A film adaptation of the first TMC novel has just come out, starring Helen Mirren and Pierce Brosnan, and then there’s Osman’s chart-topping podcast with Marina Hyde, The Rest Is Entertainment. Oh, and he still does telly — Pointless Celebrities and Richard Osman’s House of Games on the BBC.
The TMC books have sold more than 15 million copies worldwide and, despite their honking Britishness, the rights have been sold in more than 43 countries. In China the novels are double the length thanks to endless footnotes. “You look through the footnotes and it’ll be ‘Nigella Lawson’, ‘Hairy Bikers’, ‘Jaffa Cakes’. They explain everything,” says Osman, perched on a pleather sofa in the photo studio in west London.
Whether he is on promotional duties in India, Japan or the Mediterranean, all readers recognize the idea of older people in society being invisible and underestimated. “They all say, ‘Oh yeah, it really resonates. We treat older people terribly,’” he says. “There isn’t a country in the world where they go, ‘What are you talking about? We love older people.’”
Now he has written the fifth TMC installment, The Impossible Fortune, where the famous foursome deal with a cryptocurrency windfall, grief and, obviously, murder. It’s funny, occasionally poignant and will surely shoot to the top of bestseller lists and be the go-to Christmas present for the tricky-to-buy-for relative.

Osman, who writes in a quiet room at the top of his Chiswick home alongside his beloved rescue cats, Liesl and Lottie, is optimistic that it is his best book yet. “It probably should be because I should be getting better, but that’s definitely not how it feels,” he says. “It’s like how going to the gym never gets easier because the stronger you get the more weights you lift.”
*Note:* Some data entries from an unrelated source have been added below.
(* ===== verification/Str.v ===== *)
(** * String and memory functions of the C library

    [userspace/libc/string.c].  A pointer into a byte array is the list of the
    bytes from it to the end of the array; a returned pointer is an offset, and
    [None] the null pointer.  Functions that write take the destination array
    and return it.  Loops that walk a string recurse on the array, so a string
    without a terminator ends with the array; the theorems are about strings
    that have one. *)
From S2P Require Import Prelude Bytes Errno Iface.

(** ** Memory *)

Definition memcpy (dst src : list Z) (n : Z) : list Z := copy_loop dst 0 src 0 n.

(** Both pointers are offsets into one array, so that regions may overlap. *)
Definition memmove (mem : list Z) (d s n : Z) : list Z :=
  if d <? s then foldl (fun m i => zset m (d + i) (zget 0 m (s + i))) mem (seqZ 0 n)
  else if s <? d then foldl (fun m i => zset m (d + i - 1) (zget 0 m (s + i - 1))) mem (reverse (seqZ 1 n))
  else mem.

Definition memset (dst : list Z) (c n : Z) : list Z := fill_loop dst 0 (u8 c) n.

(** The loops of [memcmp], [memchr] and [strncmp] run at most [n] turns. *)
Fixpoint memcmp (x y : list Z) (n : nat) : Z :=
  match n with
  | O => 0
  | S n =>
    let a := zget 0 x 0 in let b := zget 0 y 0 in
    if a =? b then memcmp (tail x) (tail y) n else a - b
  end.

Fixpoint memchr_loop (p : list Z) (ch : Z) (n : nat) (i : Z) : option Z :=
  match n with
  | O => None
  | S n => if zget 0 p 0 =? ch then Some i else memchr_loop (tail p) ch n (i + 1)
  end.
Definition memchr (s : list Z) (c : Z) (n : nat) : option Z := memchr_loop s (u8 c) n 0.

(** ** Length and comparison *)

Fixpoint strlen (s : list Z) : Z :=
  match s with
  | [] => 0
  | c :: s => if c =? 0 then 0 else 1 + strlen s
  end.

Fixpoint strcmp (a b : list Z) : Z :=
  match a, b with
  | x :: a, y :: b => if negb (x =? 0) && (x =? y) then strcmp a b else x - y
  | _, _ => zget 0 a 0 - zget 0 b 0
  end.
And now there are the films to consider. The author sold the screen rights for his series to Steven Spielberg’s production company five years ago and more films will follow. These are dizzying levels of success. “It’s crazy. You can’t reflect on it. You can’t even think about it. There’s no point. All you’ve got to do is go upstairs the next day and write the next one,” Osman says. “That’s literally the only job.”
Although that level-headed discipline doesn’t mean he is up with the lark at his desk. “I write when I’ve exhausted every single other thing I could possibly do that day,” he says. “Sometimes I wish there were more bins to take out because when I’ve done the bins already, that means I’ve got to go and write.”
In the new book, one character, a drug queen called Connie Johnson (a name that Osman assures me wasn’t a wink to Boris’s wife, Carrie Johnson), is asked about her favorite James Bond actor. “Pierce Brosnan. I’d climb that man like a tree,” Johnson replies. It is Osman’s one nod to the film in the book. “They’re different universes for me, but I had to at least acknowledge it.”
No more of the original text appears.